Inilah Museum Isdiman yang berada di Monumen Palagan Ambarawa


Ketika saya masuk museum langsung berhadapan dengan patung Letkol Isdiman

Masuk kedalam Museum kondisinya gelap kurang terawat berdebu sayang sekali melihat kondisi tersebut



Kurang terawat, diletakan begitu saja 


Perlengkapan perang


Bom, mortir sampai ranjau darat tersimpan di Museum Isdiman.

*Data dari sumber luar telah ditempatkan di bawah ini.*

(* ===== verification/ManifestFacts.v ===== *)
(** * What a manifest makes of a batch *)
From S2P Require Import Prelude BTree Generator Net Schema SchemaValidation Wire FileSystem FsUtil Deploy Text Paths Manifest.
#[local] Open Scope Z_scope.

(** ** The entries of a manifest *)
Definition entry_of (path : list string) (node : SecretNode) : option ManifestEntry :=
  match node with
  | Secret leaf =>
      Some {| me_service := nth 2 path ""; me_destination := lf_destination leaf;
              me_public_info := attestation leaf |}
  | Generated leaf =>
      Some {| me_service := nth 2 path ""; me_destination := gs_output (gl_generated_secret leaf);
              me_public_info := None |}
  | _ => None
  end.

Definition flatten_step (output : list (string * ManifestEntry)) (x : list string * SecretNode)
  : result DeployError (list (string * ManifestEntry)) :=
  match entry_of x.1 x.2 with
  | Some entry => insert_entry (path_show x.1) entry output
  | None => Ok output
  end.

Lemma flatten_leaves node host namespace service parents output :
  flatten host namespace service parents node output
    = try_fold flatten_step output (leaves_of (host :: namespace :: service :: parents) node).
Proof.
  revert parents output.
  induction node as [l|l|l|children IH] using SecretNode_ind'; intros parents output.
  1-3: cbn [flatten leaves_of try_fold]; unfold flatten_step; cbn [entry_of fst snd];
       try done; unfold path_show, identifier; by destruct (insert_entry _ _ _).
  rewrite leaves_of_branch, <- try_fold_mjoin. cbn [flatten]. revert output.
  induction IH as [|[name child] children Hc _ IHc]; intros output; [done|]. cbn [try_fold snd] in *.
  rewrite Hc. change ((host :: namespace :: service :: parents) ++ [name])
    with (host :: namespace :: service :: parents ++ [name]).
  destruct (try_fold _ output _); [apply IHc|done].
Qed.

Lemma flatten_host_leaves hostname host :
  flatten_host hostname host = try_fold flatten_step [] (schema_leaves [(hostname, host)]).
Proof. unfold flatten_host. apply (services_leaves flatten_step). intros. apply flatten_leaves. Qed.

Lemma flatten_fold l acc output :
  bt_wf acc → try_fold flatten_step acc l = Ok output →
  bt_wf output ∧
  ∀ id entry, bt_get id output = Some entry ↔
    bt_get id acc = Some entry ∨ ∃ p n, (p, n) ∈ l ∧ id = path_show p ∧ entry_of p n = Some entry.
Proof.
  revert acc. induction l as [|[p n] l IH]; intros acc Hacc; cbn [try_fold].
  { intros [= ->]. split; [done|]. intros id entry. split; [auto|]. intros [?|(? & ? & Hin & _)]; [done|].
    by apply not_elem_of_nil in Hin. }
  destruct (flatten_step acc (p, n)) as [acc'|] eqn:E; [|done]. intros H.
  unfold flatten_step in E. cbn [fst snd] in E. destruct (entry_of p n) as [entry0|] eqn:En.
  - unfold insert_entry in E. apply guard_bind_ok in E as [Hnew [= <-]].
    apply negb_true_iff in Hnew. unfold bt_contains in Hnew. apply is_some_false in Hnew.
    apply IH in H as [Hwf H]; [|by apply bt_wf_insert]. split; [done|]. intros id entry. rewrite H.
    destruct (decide (id = path_show p)) as [->|Hne].
    + rewrite bt_get_insert_eq, Hnew. split.
      * intros [[= <-]|(p' & n' & ? & ? & ?)]; right; [exists p, n; split; [by left|done]|].
        exists p', n'. split; [by right|done].
      * intros [?|(p' & n' & [[= -> ->]|Hin]%elem_of_cons & ? & Hs)]; [done| |].
        -- left. by rewrite En in Hs.
        -- right. by exists p', n'.
    + rewrite bt_get_insert_ne by done. split.
      * intros [?|(p' & n' & ? & ? & ?)]; [by left|right]. exists p', n'. split; [by right|done].
      * intros [?|(p' & n' & [[= -> ->]|Hin]%elem_of_cons & ? & Hs)]; [by left|done|].
        right. by exists p', n'.
  - injection E as <-. apply IH in H as [Hwf H]; [|done]. split; [done|]. intros id entry. rewrite H. split.
    + intros [?|(p' & n' & ? & ? & ?)]; [by left|right]. exists p', n'. split; [by right|done].
    + intros [?|(p' & n' & [[= -> ->]|Hin]%elem_of_cons & ? & Hs)]; [by left|by rewrite En in Hs|].
      right. by exists p', n'.
Qed.

(** What [leaf] says a batch may set, with the service that owns it. *)
Definition spec_entry (spec : LeafSpec) : option ManifestEntry :=
  match spec with
  | Stored spec =>
      Some {| me_service := nth 2 (ss_path spec) ""; me_destination := ss_destination spec;
              me_public_info := (λ shared_id,
                {| pa_shared_id := shared_id;
                   pa_expected_ssh_host := default "" (ss_expected_ssh_host spec);
                   pa_expected_ssh_port := default 0 (ss_expected_ssh_port spec);
                   pa_expected_ssh_hosts := ss_expected_ssh_hosts spec |}) <$> ss_shared_public_id spec |}
  | GeneratedSpec spec =>
      Some {| me_service := nth 2 (gp_path spec) ""; me_destination := gs_output (gp_generated_secret spec);
              me_public_info := None |}
  | OperatorOnly _ => None
  end.

Lemma leaf_spec_entry p n spec : leaf_spec p n = Some spec → spec_entry spec = entry_of p n.
Proof. destruct n; cbn; intros; by simplify_eq. Qed.

(** The map a manifest is flattened into has exactly the leaves a batch may set. *)
Lemma flatten_host_exact schema hostname host expected :
  schema_wf schema → bt_get hostname schema = Some host → flatten_host hostname host = Ok expected →
  bt_wf expected ∧
  ∀ id entry, bt_get id expected = Some entry ↔
    ∃ p spec, id = path_show p ∧ nth 0 p "" = hostname ∧ 3 ≤ zlen p
              ∧ leaf schema p = Ok spec ∧ spec_entry spec = Some entry.
Proof.
  intros Hwf Hh Hf. rewrite flatten_host_leaves in Hf. apply flatten_fold in Hf as [Hb H]; [|constructor].
  split; [done|]. intros id entry. rewrite H. split.
  - intros [?|(p & n & Hin & -> & He)]; [done|]. destruct (host_leaves_len _ _ _ _ Hin) as [Hn Hl].
    destruct (leaf_spec p n) as [spec|] eqn:Es; [|by destruct n].
    exists p, spec. split; [done|]. split; [done|]. split; [done|].
    split; [apply (host_leaves_elem schema hostname host); eauto|]. by rewrite (leaf_spec_entry p n).
  - intros (p & spec & -> & Hn & Hl & Hleaf & Hs). right.
    apply (host_leaves_elem schema hostname host) in Hleaf as (n & Hin & Es); [|done..].
    exists p, n. split; [done|]. split; [done|]. by rewrite <- (leaf_spec_entry p n spec).
Qed.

Museum Palagan Ambarawa juga memajang beberapa foto wajah hitam-putih beberapa orang tentara yang memiliki peran penting dalam peperangan Ambarawa.

Mayor Sarjono
Komandan Batalyon TKR Divisi IX yang turut memperkuat Resime Magelang dalam Palagan Ambarawa

Kapten Widodo
Selaku Komandan Kompi dari Batalyon Soeharto turut aktif dalam Palagan Ambarawa.

Kapten Sarwo Edhie Wibowo
Selaku Komandan Kompi dari Batalyon A. Yani Turut aktif dalam Palagan Ambarawa.

Kapten Tjokropranolo
Ajudan Panglima Besar Jenderal Soedirman

Mayor Soeharto
Komandan Batalyon TKR Divisi IX dalam Palagan Ambarawa dan ikut aktif melakukan pengepungan dan pengejaran terhadap sekutu.

Mayor Suryo Sumpeno
Selaku Komandan Batalyon I Resimen Magelang aktif dalam Palagan Ambrawa.

Mayor Suyoto
Anggota Resimen Temanggung, gugur di Mijen (Ungaran) pada tanggal 29 November 1945 dalam Palagan Ambarawa.

Kolonel GPH Jati Kusumo
Selaku komandan Divisi IV dalam Palagan Ambarawa, turut aktif melakukan pengepungan dan pengejaran terhadap sekutu.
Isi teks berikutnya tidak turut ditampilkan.